Lemma index_push_effect n reverse c (q : Pager OS) c' q' :
  index_push_page n reverse (c, q) = (Ok tt, (c', q')) ->
  length (ic_stack c') = S (length (ic_stack c)) /\ ic_pages_visited c < ic_pages_visited c' <= MAX_PAGES_VISITED.
Proof.
  intros E. unfold index_push_page in E. apply M_bind_inv in E as (page & [c1 q1] & E1 & E).
  assert (ic_stack c1 = ic_stack c /\ ic_pages_visited c < ic_pages_visited c1 <= MAX_PAGES_VISITED) as [Hs Hv].
  { unfold index_read_page in E1. apply M_bind_inv in E1 as ([] & s1 & [= <-] & E1). apply M_bind_inv in E1 as (c2 & s2 & [= <- <-] & E1).
    cbn [fst snd] in E1. destruct (MAX_PAGES_VISITED <? _) eqn:El; [done|]. apply Z.ltb_ge in El. cbn [ic_pages_visited ic_set_visited] in El.
    unfold ic_source in E1. cbn [fst snd] in E1. destruct (read_page_b n q) as [r q2]. injection E1 as _ <- _. split; [done|]. cbn [ic_pages_visited ic_set_visited].
    revert El. unfold sat_add, MAX_PAGES_VISITED, U64_MAX. lia. }
  apply M_bind_inv in E as (ty & s2 & [= _ <-] & E). apply M_bind_inv in E as (int & s3 & E3 & E).
  assert (s3 = (c1, q1)) as -> by (destruct (ty =? LEAF_INDEX); [by injection E3 as _ <-|]; destruct (ty =? INTERIOR_INDEX); [by injection E3 as _ <-|done]).
  apply M_bind_inv in E as (u & s4 & E4 & E). assert (s4 = (c1, q1)) as -> by (destruct int; by injection E4 as _ <-).
  apply M_bind_inv in E as (k & s5 & [= _ <-] & E). apply M_bind_inv in E as (br & s6 & E6 & E).
  assert (s6 = (c1, q1)) as ->.
  { destruct int; [|by injection E6 as _ <-]. apply M_bind_inv in E6 as (x & s7 & [= _ <-] & E6). by injection E6 as _ <-. }
  injection E as <- _. cbn [ic_stack ic_set_stack length ic_pages_visited]. rewrite Hs. done.
Qed.
Definition get_db : Exec VmDb := vm ← get_st; lift (ok_or (vm_db vm) (NoDatabase (lit "OpenRead"))).
(** [Vm::writer]. *)
Definition writer (opcode : str) : Exec unit :=
  vm ← get_st;
  match vm_db vm with
  | Some db => if db_writer db then mret tt else throw (NoDatabase opcode)
  | None => throw (NoDatabase opcode)
  end.
(** Runs an operation of the pager. *)
Definition on_pager {E A} (wrap_error : E -> ExecError) (m : M (Pager OS) E A) : Exec A := fun vm =>
  match vm_db vm with
  | Some db => let '(r, p) := m (db_source db) in (map_err wrap_error r, set_db vm (Some (MkVmDb p (db_header db) (db_writer db))))
  | None => (Err (NoDatabase (lit "OpenRead")), vm)
  end.

Definition emit_row (row : list Value) : Exec unit := modify (fun vm => set_rows vm (vm_rows vm ++ [row])).

(** ** Control flow ([control.rs]) *)

Definition to_pc (p2 : Z) : Z := Z.max p2 0.
Definition jump_or_next (p2 : Z) : Step := if p2 =? 0 then SNext else SJump (to_pc p2).
Definition jump_if (b : bool) (target : Z) : Step := if b then SJump (to_pc target) else SNext.

Definition value_kind (v : Value) : str :=
  match v with Null => lit "NULL" | Integer _ => lit "INTEGER" | Real _ => lit "REAL" | VText _ => lit "TEXT" | Blob _ => lit "BLOB" end.

Definition op_init (i : Instruction) : Exec Step := mret (jump_or_next (p2 i)).
Definition op_goto (i : Instruction) : Exec Step := mret (SJump (to_pc (p2 i))).
Definition op_once (pc : Z) (i : Instruction) : Exec Step :=
  vm ← get_st;
  if bool_decide (pc ∈ once_fired vm) then mret (SJump (to_pc (p2 i)))
  else _ ← modify (fun vm => set_once_fired vm ({[pc]} ∪ once_fired vm)); mret SNext.
Definition op_return (i : Instruction) : Exec Step :=
  v ← register (p1 i);
  match v with
  | Integer n =>
    match i32_try_from n with
    | Some pc => mret (SJump (to_pc pc))
    | None => throw (MalformedInstruction (lit "Return") (BadReturnAddress n))
    end
  | other => throw (TypeMismatch (lit "Return") (value_kind other))
  end.
Definition op_halt (i : Instruction) : Exec Step := mret (SHalt (p1 i) (match p4 i with P4Str s => Some s | _ => None end)).

Definition TRANSACTION_MODE_DEFERRED : Z := 0.
Definition TRANSACTION_MODE_IMMEDIATE : Z := 1.
Definition TRANSACTION_MODE_EXCLUSIVE : Z := 2.

Definition has_writer (vm : Vm) : bool := match vm_db vm with Some db => db_writer db | None => false end.

Definition op_is_null (i : Instruction) : Exec Step := v ← register (p1 i); mret (jump_if (is_null v) (p2 i)).
Definition op_not_null (i : Instruction) : Exec Step := v ← register (p1 i); mret (jump_if (negb (is_null v)) (p2 i)).

Definition is_falsy (v : Value) : bool :=
  match v with
  | Integer i => i =? 0
  | Real r => f64_eqb r 0
  | Null => false
  | VText s =>
    match coerce_text_to_numeric s with
    | Integer i => i =? 0
    | Real r => f64_eqb r 0
    | _ => true
    end
  | Blob _ => true
  end.

Definition op_if_not (i : Instruction) : Exec Step :=
  v ← register (p1 i); mret (jump_if (match v with Null => negb (p3 i =? 0) | other => is_falsy other end) (p2 i)).

Definition try_to_integer (v : Value) : option Z :=
  match v with
  | Integer i => Some i
  | Real r => if fract_is_zero r && f64_is_finite r && in_i64_range r then Some (f64_to_i64 r) else None
  | VText s => parse_i64 (trim s)
  | _ => None
  end.
Definition op_must_be_int (i : Instruction) : Exec Step :=
  v ← register (p1 i);
  match try_to_integer v with
  | Some n => _ ← set_register (p1 i) (Integer n); mret SNext
  | None => if negb (p2 i =? 0) then mret (SJump (to_pc (p2 i))) else throw MustBeIntFailed
  end.

Definition register_as_i64 (reg : Z) : Exec Z :=
  v ← register reg;
  match v with Integer i => mret i | other => throw (TypeMismatch (lit "control counter") (value_kind other)) end.
Definition op_offset_limit (i : Instruction) : Exec Step :=
  limit ← register_as_i64 (p1 i);
  offset ← register_as_i64 (p3 i);
  _ ← set_register (p2 i) (Integer (if 0 <? limit then i64_sat_add limit (Z.max offset 0) else -1));
  mret SNext.
Definition op_if_pos (i : Instruction) : Exec Step :=
  v ← register_as_i64 (p1 i);
  if 0 <? v then _ ← set_register (p1 i) (Integer (i64_sat_add v (- p3 i))); mret (SJump (to_pc (p2 i))) else mret SNext.
Definition op_if_not_zero (i : Instruction) : Exec Step :=
  v ← register_as_i64 (p1 i);
  if negb (v =? 0) then
    _ ← (if 0 <? v then set_register (p1 i) (Integer (i64_sat_add v (-1))) else mret tt);
    mret (SJump (to_pc (p2 i)))
  else mret SNext.
Definition op_decr_jump_zero (i : Instruction) : Exec Step :=
  v ← register_as_i64 (p1 i);
  let v := i64_sat_add v (-1) in
  _ ← set_register (p1 i) (Integer v);
  mret (jump_if (v =? 0) (p2 i)).

(** ** Comparison and affinity ([exec.rs]) *)

Definition collseq_of (p : P4) : Collation * Affinity :=
  match p with P4CollSeq collation affinity => (collation, from_p4_byte affinity) | _ => (CBinary, AffBlob) end.
(** Affinity applies to copies of the operands; BLOB affinity changes nothing. *)
Definition compare_operands (p : P4) (a b : Value) : comparison :=
  let '(collation, affinity) := collseq_of p in
  match affinity with
  | AffBlob => compare a b collation
  | _ => compare (apply_affinity a affinity) (apply_affinity b affinity) collation
  end.
Definition compare_jump (holds : comparison -> bool) (i : Instruction) : Exec Step :=
  a ← register (p1 i);
  b ← register (p3 i);
  if is_null a || is_null b then mret SNext else mret (jump_if (holds (compare_operands (p4 i) a b)) (p2 i)).
Definition is_eq (o : comparison) : bool := comparison_eqb o Eq.
Definition is_lt (o : comparison) : bool := comparison_eqb o Lt.
Definition is_gt (o : comparison) : bool := comparison_eqb o Gt.
Definition is_ge (o : comparison) : bool := negb (is_lt o).
Definition is_le (o : comparison) : bool := negb (is_gt o).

•••

What is being asked >>
Go through the records and report each line that contains "length".

Task answer >>
  length (ic_stack c') = S (length (ic_stack c)) /\ ic_pages_visited c < ic_pages_visited c' <= MAX_PAGES_VISITED.
  injection E as <- _. cbn [ic_stack ic_set_stack length ic_pages_visited]. rewrite Hs. done.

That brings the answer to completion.